*How to complete this task*.
In the records below, find the lines that include the string "default" and report how many there are, nothing else.

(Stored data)
⁂

(** [validateAvatarImageBytes]: the magic numbers *)
Definition png_magic : bytes := [Byte.x89; Byte.x50; Byte.x4e; Byte.x47].
Definition part (from to : nat) (l : bytes) : bytes := take (to - from) (drop from l).
Definition validateAvatarImageBytes (data : bytes) : result string :=
  let n := length data in
  let has (at_ : nat) (b : bytes) := bool_decide (part at_ (at_ + length b) data = b) in
  if is_empty data then inr (ErrText "empty image")
  else if Z.of_nat n >? ProfileStore.MaxAvatarBytes then
    inr (ErrText "avatar image exceeds storage/sync limit; the UI must compress before upload, or choose a smaller image")
  else if (8 <=? n)%nat && has 0%nat png_magic && has 4%nat [Byte.x0d; Byte.x0a; Byte.x1a; Byte.x0a] then inl "image/png"
  else if (7 <=? n)%nat && has 0%nat png_magic && has 4%nat [Byte.x0a; Byte.x1a; Byte.x0a] then inl "image/png"
  else if (3 <=? n)%nat && has 0%nat [Byte.xff; Byte.xd8; Byte.xff] then inl "image/jpeg"
  else if (12 <=? n)%nat && has 0%nat (str_bytes "RIFF") && has 8%nat (str_bytes "WEBP") then inl "image/webp"
  else inr (ErrText "unsupported image format (allowed: png, jpeg, webp)").

Definition errReplicationStaleProfile : GoError := ErrSentinel "replication: stale profile revision".
Definition errProfileUnknownPublicKey : GoError := ErrSentinel "profile: unknown MLS public key".
Definition profileWireVersion : Z := 1.

(** [UserProfileInfo] *)
Record UserProfileInfo := mkProfileInfo {
  up_PeerID : string;
  up_DisplayName : string;
  up_Email : string;
  up_Phone : string;
  up_AvatarHash : string;
  up_AvatarDataURL : string;
  up_ProfileUpdated : Z;
}.

(** [peerRowFromLocal] *)
Definition peerRowFromLocal (l : LocalProfileRow) : PeerDirectoryRow :=
  mkPeerDirectoryRow "" "" "" (lp_Email l) (lp_Phone l) (lp_AvatarHash l) (lp_AvatarMime l) (lp_AvatarUpdatedAt l)
    (lp_ProfileRevision l) None (lp_UpdatedAt l).

(** [computeProfileClears] *)
Definition computeProfileClears (before after : LocalProfileRow) : list string :=
  (if bool_decide (is_Some (lp_Email before)) && negb (bool_decide (is_Some (lp_Email after))) then ["email"] else []) ++
  (if bool_decide (is_Some (lp_Phone before)) && negb (bool_decide (is_Some (lp_Phone after))) then ["phone"] else []) ++
  (if bool_decide (is_Some (lp_AvatarHash before)) && negb (bool_decide (is_Some (lp_AvatarHash after))) then ["avatar"] else []).

(** The wire of [refreshSignedSelfPeerDirectory], [packSignedProfilePushPayload] and
    [fillAuthHandshakeProfileAnnexLocked] *)
Definition local_wire (peerID : string) (identity : MLSIdentity) (l : LocalProfileRow) (cleared : list string) : profileWireV1 :=
  mkProfileWire profileWireVersion peerID (mi_DisplayName identity) (default "" (lp_Email l)) (default "" (lp_Phone l))
    (TrimSpace (ToLower (default "" (lp_AvatarHash l)))) (TrimSpace (default "" (lp_AvatarMime l))) (lp_AvatarUpdatedAt l)
    (lp_ProfileRevision l) cleared.
(** [sql.NullString] of a value that may be empty *)
Definition null_string (s : string) : option string := if str_eqb s "" then None else Some s.

Section Methods.
Context {PC : PeerCodec} {ED : Ed25519} {JP : JSON profileWireV1} (re : RtEnv).
#[local] Abbreviation app := Runtime.app.

Definition not_ready {A} : RT A := sql_throw (ErrText "app not initialized").
Definition with_app {A} (m : RT A) : RT A := if re_db re then m else not_ready.
Definition with_key {A} (m : RT A) : RT A := if re_db re && bool_decide (is_Some (re_privKey re)) then m else not_ready.

(** [profileBlobRefsFromWire] *)
Definition blob_refs (hash : string) : list (string * bool) :=
  let h := TrimSpace (ToLower hash) in if str_eqb h "" then [] else [(h, true)].
Definition profileBlobRefsFromWire (wireJSON : bytes) : list (string * bool) :=
  from_option (fun w => blob_refs (pf_AvatarHash w)) [] (json_Unmarshal wireJSON).

(** [buildUserProfileInfo] *)
Definition buildUserProfileInfo (peerID displayName : string) (row : PeerDirectoryRow) (updatedAt : Z) : RT UserProfileInfo :=
  let hash := TrimSpace (default "" (pd_AvatarHash row)) in
  url <-! (if str_eqb hash "" || negb (re_db re) then sql_ret ""
           else
             b <-! sql_try (app (ProfileStore.GetAvatarBlob hash)) ;
             sql_ret (match b with
               | inl (mime, blob) =>
                   let m := TrimSpace mime in
                   if is_empty blob then ""
                   else avatarDataURL (if str_eqb m "" then TrimSpace (default "" (pd_AvatarMime row)) else m) blob
               | inr _ => ""
               end)) ;
  sql_ret (mkProfileInfo (TrimSpace peerID) (TrimSpace displayName) (default "" (pd_Email row)) (default "" (pd_Phone row))
    hash url updatedAt).

(** [ensureLocalProfileSeeded] *)
Definition ensureLocalProfileSeeded : RT unit :=
  with_key (
    p <-! Runtime.GetOnboardingInfo re ;
    identity <-! Runtime.GetMLSIdentity ;
    app (ProfileStore.EnsureLocalProfileRow p (mi_DisplayName identity)) ;;!
    app (ProfileStore.EnsureLocalProfileRevisionFloor 1) ;;!
    app (ProfileStore.SyncLocalProfileIdentity p (mi_DisplayName identity))).

(** [nextLocalProfileRevision] *)
Definition nextLocalProfileRevision : RT Z :=
  row <-! app ProfileStore.GetLocalProfile ; sql_ret (i64 (lp_ProfileRevision row + 1)).

(** A signed wire. *)
Definition sign_wire (identity : MLSIdentity) (raw : bytes) : RT bytes :=
  priv <-! Roster.of_result (Membership.normalizeMLSEd25519PrivateKey (mi_SigningKeyPrivate identity)) ;
  sql_ret (ed_Sign priv raw).

(** [refreshSignedSelfPeerDirectory] *)
Definition refreshSignedSelfPeerDirectory (cleared : list string) : RT unit :=
  with_key (
    p <-! Runtime.GetOnboardingInfo re ;
    identity <-! Runtime.GetMLSIdentity ;
    local <-! app ProfileStore.GetLocalProfile ;
    let pubHex := ToLower (hex_EncodeToString (mi_PublicKey identity)) in
    sql_ignore (app (Roster.UpsertPeerProfileWithKey p (mi_DisplayName identity) pubHex)) ;;!
    let w := local_wire p identity local cleared in
    let raw := json_Marshal w in
    sig <-! sign_wire identity raw ;
    app (ProfileStore.UpsertPeerDirectorySigned p (mi_DisplayName identity) pubHex (null_string (pf_Email w)) (null_string (pf_Phone w))
      (null_string (pf_AvatarHash w)) (null_string (pf_AvatarMime w)) (pf_AvatarUpdatedAt w) (lp_ProfileRevision local)
      (hex_EncodeToString sig)) ;;!
    (if bool_decide (is_Some (re_node re)) then Runtime.effect (Go (GSetProfileAnnex raw sig)) else sql_ret tt)).

(** [packSignedProfilePushPayload]: the wire, its signature and the avatar *)
Definition packSignedProfilePushPayload (cleared : list string) : RT (bytes * bytes * bytes) :=
  with_key (
    ensureLocalProfileSeeded ;;!
    p <-! Runtime.GetOnboardingInfo re ;
    identity <-! Runtime.GetMLSIdentity ;
    local <-! app ProfileStore.GetLocalProfile ;
    let w := local_wire p identity local cleared in
    let raw := json_Marshal w in
    sig <-! sign_wire identity raw ;
    blob <-! (if str_eqb (pf_AvatarHash w) "" then sql_ret []
              else b <-! sql_try (app (ProfileStore.GetAvatarBlob (pf_AvatarHash w))) ;
                   sql_ret (match b with inl b => b.2 | inr _ => [] end)) ;
    sql_ret (raw, sig, blob)).

(** [fillAuthHandshakeProfileAnnexLocked]: what is attached to the handshake *)
Definition annex_payload : RT (bytes * bytes) :=
  with_key (
    p <-! Runtime.GetOnboardingInfo re ;
    identity <-! Runtime.GetMLSIdentity ;
    app (ProfileStore.EnsureLocalProfileRow p (mi_DisplayName identity)) ;;!
    app (ProfileStore.SyncLocalProfileIdentity p (mi_DisplayName identity)) ;;!
    local <-! app ProfileStore.GetLocalProfile ;
    let raw := json_Marshal (local_wire p identity local []) in
    sig <-! sign_wire identity raw ; sql_ret (raw, sig)).
Definition fillAuthHandshakeProfileAnnexLocked : RT (option (bytes * bytes)) :=
  r <-! sql_try annex_payload ; sql_ret (match r with inl p => Some p | inr _ => None end).

(** [persistOwnReplicatedProfile] of [replicated_sync.go] *)
Definition persistOwnReplicatedProfile (wireJSON signature : bytes) : RT unit :=
  match json_Unmarshal wireJSON with
  | None => sql_throw (ErrText "profile wire: invalid character in JSON")
  | Some w =>
      with_app (
        identity <-! Runtime.GetMLSIdentity ;
        let body := bytes_str wireJSON in
        app (Replicated.PutReplicatedRecordForce (Replicated.mkPut Replicated.NamespaceUserProfileV1 (pf_PeerID w) (pf_PeerID w)
          (pf_ProfileRevision w) 1 body (Replicated.ReplicatedBodyHash body) signature
          (ToLower (hex_EncodeToString (mi_PublicKey identity))) 0 (profileBlobRefsFromWire wireJSON))))
  end.

(** [GetMyProfile] *)
Definition GetMyProfile : RT UserProfileInfo :=
  Runtime.ensureSessionActive re ;;!
  with_key (
    ensureLocalProfileSeeded ;;!
    p <-! Runtime.GetOnboardingInfo re ;
    identity <-! Runtime.GetMLSIdentity ;
    row <-! sql_try (app (Roster.GetPeerDirectoryProfile p)) ;
    match row with
    | inr e => if errors_Is e sql_ErrNoRows
               then local <-! app ProfileStore.GetLocalProfile ;
                    buildUserProfileInfo p (mi_DisplayName identity) (peerRowFromLocal local) (lp_UpdatedAt local)
               else sql_throw e
    | inl row => app ProfileStore.GetLocalProfile ;;! buildUserProfileInfo p (mi_DisplayName identity) row (pd_UpdatedAt row)
    end).

(** [GetPeerProfile] *)
Definition GetPeerProfile (peerID : string) : RT UserProfileInfo :=
  Runtime.ensureSessionActive re ;;!
  let p := TrimSpace peerID in
  if str_eqb p "" then sql_throw (ErrText "peer_id is required")
  else if bool_decide (peer_Decode p = None) then sql_throw (ErrText "invalid peer_id")
  else with_app (row <-! app (Roster.GetPeerDirectoryProfile p) ; buildUserProfileInfo p (pd_DisplayName row) row (pd_UpdatedAt row)).

(** [memberAvatarDataURL] *)
Definition memberAvatarDataURL (peerID : string) : RT string :=
  if negb (re_db re) then sql_ret ""
  else
    row <-! sql_try (app (Roster.GetPeerDirectoryProfile peerID)) ;
    match row with
    | inr _ => sql_ret ""
    | inl row => info <-! sql_try (buildUserProfileInfo peerID (pd_DisplayName row) row (pd_UpdatedAt row)) ;
                 sql_ret (match info with inl i => up_AvatarDataURL i | inr _ => "" end)
    end.

(** The avatar of [SaveMyProfile]: 0 leaves it, 1 replaces it, 2 removes it. *)
Definition save_avatar (image : bytes) (avatarChange nextRev : Z) : RT unit :=
  if avatarChange =? 0 then sql_ret tt
  else if avatarChange =? 1 then
    if is_empty image then sql_throw (ErrText "avatar image bytes required when replacing avatar")
    else
      mime <-! Roster.of_result (validateAvatarImageBytes image) ;
      let hash := ProfileStore.AvatarContentHash image in
      app (ProfileStore.UpsertAvatarBlob hash mime image) ;;!
      now <-! unix_now ;
      app (ProfileStore.SaveLocalProfileAvatar hash mime now nextRev)
  else if avatarChange =? 2 then app (ProfileStore.ClearLocalProfileAvatar nextRev)
  else sql_throw (ErrText "invalid avatarChange").

(** [SaveMyProfile] up to its replication: the fields that were cleared *)
Definition save_profile (email phone : string) (image : bytes) (avatarChange : Z) : RT (list string) :=
  Runtime.ensureSessionActive re ;;!
  with_key (
    ensureLocalProfileSeeded ;;!
    before <-! app ProfileStore.GetLocalProfile ;
    nextRev <-! nextLocalProfileRevision ;
    app (ProfileStore.SaveLocalProfileContacts (null_string (TrimSpace email)) (null_string (TrimSpace phone)) nextRev) ;;!
    save_avatar image avatarChange nextRev ;;!
    after <-! app ProfileStore.GetLocalProfile ;
    let clears := computeProfileClears before after in
    refreshSignedSelfPeerDirectory clears ;;! sql_ret clears).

⁂

*Output of the task*.
5